Back in BC, the current provincial government’s shiny, new Bill 43 wants to see municipal “housing targets set,” requiring even more reports, and vague promises to step in by appointing an advisor or issuing a directive, based on new home achievements. The province and municipalities certainly don’t agree on the housing numbers. Inevitably, this bill faces challenges, too.

Why do we even need more “reports”? Grim housing data already exists from the Metro Vancouver Regional District’s Growth Strategy confirming chronically low municipal housing completions in our region’s cities especially. Only North Vancouver City met their committed target, according to a HAVAN analysis of available regional district and Statistics Canada data.

Any real action by government might actually threaten the real estate sector’s massive billions in a tax revenue bank machine for governments. Both residential and commercial property owners pay billions in real estate taxes, including the property transfer tax. The first-time buyer property transfer “tax break,” available only to those buying homes at $500,000 or below, means only 44 homes out of 2,289 in Vancouver would qualify.

Former BC NDP Premier Mike Harcourt criticized the current makeup of the BC NDP for its additional school tax being a “tax on tax”, one that’s paid annually by those acquiring land to build affordable, multi-family apartment housing.

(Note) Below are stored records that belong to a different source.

(** * Energy-based voice activity detection ([vad.py])

    A shallow embedding of the two analysers of [vad.py], [MelVad] and
    [SigVad], and of the interval scan they share, together with the
    properties of the endpoint detection.

    Number model.  Frame and sample indices are Python integers, modelled
    as [Z].  Decibel and power values are float64 arrays; they are modelled
    as real numbers ([R]), so rounding is not part of the model.  Times in
    seconds are quotients of integers and decimal constants; they are
    modelled as rationals ([Q]), which keeps the interval logic executable.
    [SigVad] computes them exactly; [SigVad64] rounds every operation to
    the nearest binary64 number, as Python does, and is the model of the
    minimum-duration tests, which rounding can decide.

    Exceptions are modelled by the [result] type: a Python [raise] or a
    failed [assert] is [Raise e]. *)

From Stdlib Require Import ZArith QArith Qround Qpower Reals.
From Stdlib Require Import Psatz Lia List Bool String Sorted.
Import ListNotations.

Local Open Scope Z_scope.

(** ** Exceptions *)

Inductive exn : Type :=
| AssertionError
| TypeError
| ValueError
| IndexError
| ZeroDivisionError
| Exception (msg : string).

Inductive result (A : Type) : Type :=
| Ok (a : A)
| Raise (e : exn).

Arguments Ok {A} a.
Arguments Raise {A} e.

Definition bind {A B : Type} (m : result A) (k : A -> result B) : result B :=
  match m with
  | Ok a => k a
  | Raise e => Raise e
  end.

Notation "x <- m ;; k" := (bind m (fun x => k))
  (at level 61, m at next level, right associativity).

Definition assert (b : bool) : result unit :=
  if b then Ok tt else Raise AssertionError.

Definition raises {A : Type} (m : result A) : Prop :=
  exists e, m = Raise e.

(** ** The part of numpy the index scan uses *)

Module Np.

Local Open Scope Z_scope.

(** [np.where(mask)[0]]: the indices at which a boolean array is true,
    in increasing order. *)
Fixpoint where_from (i : Z) (mask : list bool) : list Z :=
  match mask with
  | [] => []
  | b :: mask' =>
      if b then i :: where_from (i + 1) mask' else where_from (i + 1) mask'
  end.

Definition where_ (mask : list bool) : list Z := where_from 0 mask.

(** [x in a] for an integer array [a]. *)
Definition contains (x : Z) (a : list Z) : bool := existsb (Z.eqb x) a.

(** [range(lo, hi)]. *)
Fixpoint range_from (lo : Z) (count : nat) : list Z :=
  match count with
  | O => []
  | S count' => lo :: range_from (lo + 1) count'
  end.

Definition range (lo hi : Z) : list Z := range_from lo (Z.to_nat (hi - lo)).

(** [len(a)]. *)
Definition len {A : Type} (a : list A) : Z := Z.of_nat (List.length a).

Local Open Scope R_scope.

(** [np.max(a)]; an empty array has no maximum. *)
Definition max (a : list R) : result R :=
  match a with
  | [] => Raise ValueError
  | x :: a' => Ok (fold_left Rmax a' x)
  end.

(** [np.clip(x, lo, hi)], that is [minimum(hi, maximum(x, lo))]. *)
Definition clip (x lo hi : R) : R := Rmin hi (Rmax x lo).

(** [np.sum] of one row. *)
Definition sum (row : list R) : R := fold_right Rplus 0 row.

(** Elementwise comparisons of a float with a threshold. *)
Definition gt (a b : R) : bool := if Rlt_dec b a then true else false.
Definition lt (a b : R) : bool := if Rlt_dec a b then true else false.

(** A two-dimensional float array: [bands] is [np.shape(a)[-1]] and
    every row of [frames] has that length. *)
Record matrix : Type := mk_matrix {
  bands : Z;
  frames : list (list R)
}.

Definition well_shaped (a : matrix) : Prop :=
  Forall (fun row => Z.of_nat (List.length row) = bands a) (frames a).

(** An array of zeros: digital silence, or the energy of it. *)
Definition all_zero (a : list R) : Prop := Forall (eq 0) a.

(** Broadcasting a scalar operation over a matrix. *)
Definition broadcast (f : R -> R) (a : list (list R)) : list (list R) :=
  map (map f) a.

End Np.

(** ** The interval scan (vad.py lines 71-78 and 145-152)

    Both classes run the same loop over [x] in [range(-1, len(db))]; they
    differ only in how a frame index is converted when it is stored
    ([int(x)] in [MelVad], [int(librosa.frames_to_samples(x, hop))] in
    [SigVad]).  [start] is [None] until the first run begins and is not
    reset when a run ends. *)

Module Scan.

Local Open Scope Z_scope.

Record state : Type := mk_state {
  start : option Z;
  end_ : option Z;
  out : list (option Z * Z)
}.

Definition init : state := mk_state None None [].

Definition step (conv : Z -> Z) (sil_index : list Z) (st : state) (x : Z)
  : state :=
  let st1 :=
    if negb (Np.contains x sil_index) && Np.contains (x + 1) sil_index
    then mk_state (Some (conv (x + 1))) (end_ st) (out st)
    else st in
  if Np.contains x sil_index && negb (Np.contains (x + 1) sil_index)
  then mk_state (start st1) (Some (conv x)) (out st1 ++ [(start st1, conv x)])
  else st1.

Definition endpoints (conv : Z -> Z) (n : Z) (sil_index : list Z)
  : list (option Z * Z) :=
  out (fold_left (step conv sil_index) (Np.range (-1) n) init).

(** [[(_s, _e) for _s, _e in l if _e - _s > 1]]; subtracting [None]
    raises [TypeError]. *)
Fixpoint drop_short (l : list (option Z * Z)) : result (list (Z * Z)) :=
  match l with
  | [] => Ok []
  | (None, _) :: _ => Raise TypeError
  | (Some s, e) :: l' =>
      l'' <- drop_short l' ;;
      Ok (if 1 <? e - s then (s, e) :: l'' else l'')
  end.

End Scan.

(** ** Maximal runs of a mask: the reference the scan is compared with *)

Module Runs.

Local Open Scope Z_scope.

(** The mask read at an integer position, false outside [0 .. N-1]. *)
Definition getb (mask : list bool) (k : Z) : bool :=
  (0 <=? k) && nth (Z.to_nat k) mask false.

(** [(s, e)] is a maximal run of true values: every index from [s] to
    [e] inclusive is true, and the run can be extended on neither side. *)
Definition maximal_run (mask : list bool) (s e : Z) : Prop :=
  0 <= s /\ s <= e /\ e < Np.len mask /\
  (forall k, s <= k <= e -> getb mask k = true) /\
  getb mask (s - 1) = false /\
  getb mask (e + 1) = false.

(** The runs of [mask], whose first element has index [i]; [cur] is the
    start of the run the preceding element belongs to, if any. *)
Fixpoint runs_from (i : Z) (cur : option Z) (mask : list bool)
  : list (Z * Z) :=
  match mask with
  | [] =>
      match cur with
      | Some s => [(s, i - 1)]
      | None => []
      end
  | true :: mask' =>
      runs_from (i + 1) (Some (match cur with Some s => s | None => i end))
        mask'
  | false :: mask' =>
      match cur with
      | Some s => (s, i - 1) :: runs_from (i + 1) None mask'
      | None => runs_from (i + 1) None mask'
      end
  end.

Definition maximal_runs (mask : list bool) : list (Z * Z) :=
  runs_from 0 None mask.

(** Consecutive runs are separated by at least one false element. *)
Fixpoint separated_from (lo : Z) (l : list (Z * Z)) : Prop :=
  match l with
  | [] => True
  | (s, e) :: l' => lo <= s /\ s <= e /\ separated_from (e + 2) l'
  end.

(** The test [_e - _s > 1] of the final comprehension. *)
Definition long_enough (r : Z * Z) : bool := 1 <? snd r - fst r.

(** A run with both indices multiplied by the hop length. *)
Definition in_samples (hop_length : Z) (r : Z * Z) : Z * Z :=
  (fst r * hop_length, snd r * hop_length).

(** A run as the scan stores it, with its indices converted. *)
Definition emitted (conv : Z -> Z) (r : Z * Z) : option Z * Z :=
  (Some (conv (fst r)), conv (snd r)).

(** The running state of the loop against [runs_from]: [cur] is the
    run the element before position [i] belongs to. *)
Definition tracks (conv : Z -> Z) (prev : bool) (cur : option Z)
  (st : Scan.state) : Prop :=
  match cur with
  | Some s => prev = true /\ Scan.start st = Some (conv s)
  | None => prev = false
  end.

(** One iteration at [x = i - 1], where [b] is the mask at [i]. *)
Definition advance (i : Z) (cur : option Z) (b : bool) : option Z :=
  if b then Some (match cur with Some s => s | None => i end) else None.

Definition closes (i : Z) (cur : option Z) (b : bool) : list (Z * Z) :=
  match cur, b with
  | Some s, false => [(s, i - 1)]
  | _, _ => []
  end.

(** The mask whose first element has index [i], read at position [k]. *)
Definition at_ (i : Z) (mask : list bool) (k : Z) : bool :=
  getb mask (k - i).

Definition all_true (i : Z) (mask : list bool) (lo hi : Z) : Prop :=
  forall k, lo <= k <= hi -> at_ i mask k = true.

(** [(s, e)] is a run of the mask that starts at index [i], given the
    run [cur] that is open when the mask begins. *)
Definition run_in (i : Z) (cur : option Z) (mask : list bool) (s e : Z)
  : Prop :=
  e < i + Np.len mask /\ at_ i mask (e + 1) = false /\
  ((cur = Some s /\ i - 1 <= e /\ all_true i mask i e)
   \/ (i <= s /\ s <= e /\ all_true i mask s e /\
       (s = i -> cur = None) /\ (i < s -> at_ i mask (s - 1) = false))).

End Runs.

(** ** The librosa functions the analysers call

    librosa is an external library, not part of [vad.py].  The analysers
    below take the energy extractor [librosa.feature.rms] and the decoder
    [librosa.load] as parameters, so what is proved about them holds for
    any extractor; the definitions here are used to run them on concrete
    waveforms. *)

Module Librosa.

Local Open Scope R_scope.

Definition amin : R := 1e-10.

Definition log10 (x : R) : R := ln x / ln 10.

(** The [ref] argument of [power_to_db]: a callable applied to the
    input, or a number whose absolute value is used. *)
Inductive reference : Type :=
| RefCallable (f : list R -> result R)
| RefValue (r : R).

(** Modelled from the spec: [powerToDb] (section 4.1), that is
    [librosa.power_to_db(S, ref=ref, top_db=None)]:
    [10 * log10(max(value, epsilon) / reference)] with no floor on the
    result.  As in librosa the quotient is computed as a difference of
    logarithms in which the reference is floored by [amin] too, so that a
    zero reference (digital silence under [ref=np.max]) is at 0 dB. *)
Definition power_to_db (S : list R) (ref : reference) : result (list R) :=
  ref_value <- match ref with
               | RefCallable f => f S
               | RefValue r => Ok (Rabs r)
               end ;;
  Ok (map (fun v => 10 * log10 (Rmax amin v)
                    - 10 * log10 (Rmax amin ref_value)) S).

Local Open Scope Z_scope.

(** Modelled from the spec: [sample = frame_index * hopLength]
    (section 4.3), that is
    [librosa.frames_to_samples(frames, hop_length)]. *)
Definition frames_to_samples (frames hop_length : Z) : Z :=
  frames * hop_length.

(** Index read by [np.pad(y, pad, mode="reflect")] at position [i] of
    the unpadded coordinates. *)
Definition reflect_index (n i : Z) : Z :=
  if n <=? 1 then 0
  else let p := 2 * (n - 1) in
       let j := i mod p in
       if j <? n then j else p - j.

Definition pad_reflect (pad : Z) (y : list R) : list R :=
  map (fun i => nth (Z.to_nat (reflect_index (Np.len y) i)) y 0%R)
      (Np.range (- pad) (Np.len y + pad)).

Definition mean_square (frame : list R) : R :=
  (Np.sum (map (fun v => Rabs v ^ 2) frame) / IZR (Np.len frame))%R.

(** Modelled from the spec: the short-time energy of section 4.3,
    root-mean-square over overlapping windows of [frame_length] samples
    with stride [hop_length], that is the single row of
    [librosa.feature.rms(y, frame_length, hop_length)] with its centred,
    reflect-padded frames.  It rejects an empty signal. *)
Definition rms (y : list R) (frame_length hop_length : Z)
  : result (list R) :=
  if (Np.len y =? 0) || (frame_length <? 1) || (hop_length <? 1)
  then Raise ValueError
  else
    let padded := pad_reflect (frame_length / 2) y in
    if Np.len padded <? frame_length then Raise ValueError
    else
      let n_frames := 1 + (Np.len padded - frame_length) / hop_length in
      Ok (map (fun t =>
                 sqrt (mean_square
                         (firstn (Z.to_nat frame_length)
                            (skipn (Z.to_nat (t * hop_length)) padded))))
              (Np.range 0 n_frames)).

Who then pays that tax when the homes are eventually built and sold? You do, in the purchase price.

Commercial builders even pay a federal GST of 5% on each new purpose-built rental apartment that ultimately gets embedded in the monthly rent. Commercial owners also pay “air taxes” levied by governments on imaginary, unbuilt homes (development potential) above shops.

No wonder the BC government recently bragged about its $5 billion surplus. BC has long meant Bring Cash.

As more young people lose hope of saving enough for a down payment and see their take-home pay shrink through growing income and payroll taxes, SFU real estate finance professor Andrey Pavlov sums it up: “Current government policies prevent people from earning and keeping a good income.”

So where did all those affordable housing taxes go anyway? Most went to “general revenue,” which allows government to spend the money on whatever they like. They significantly grew government staffing and salaries on all levels, enabling a number of public servants to own not one but multiple homes and investment properties.

Public sector growth accounted for 86% of new jobs in Canada since the pandemic. Three out of every four net jobs created in BC were in government. The largest share of homeowners in BC and Nova Scotia worked in the public administration sector, which comprises federal, provincial, and municipal governments, based on Statistics Canada research.

As we welcome 2023, Vancouver again claims some of the highest rents and home prices in Canada. Lacking the production values of the Groundhog Day film, I’ve created my own little Instagram video capturing all the political promises we’ve seen over the years, starring a young woman who eventually becomes a senior, still waiting for that affordable housing.

We must create communities today, not years away. To do that, here’s my simple, five-point
checklist of solutions: reduce “fees and taxes” for homebuilders, remove red tape, mandate building approval times, incentivize rent to own, and pre-approve building designs

Let’s hope next year’s Groundhog Day has a different and happier ending for 2024.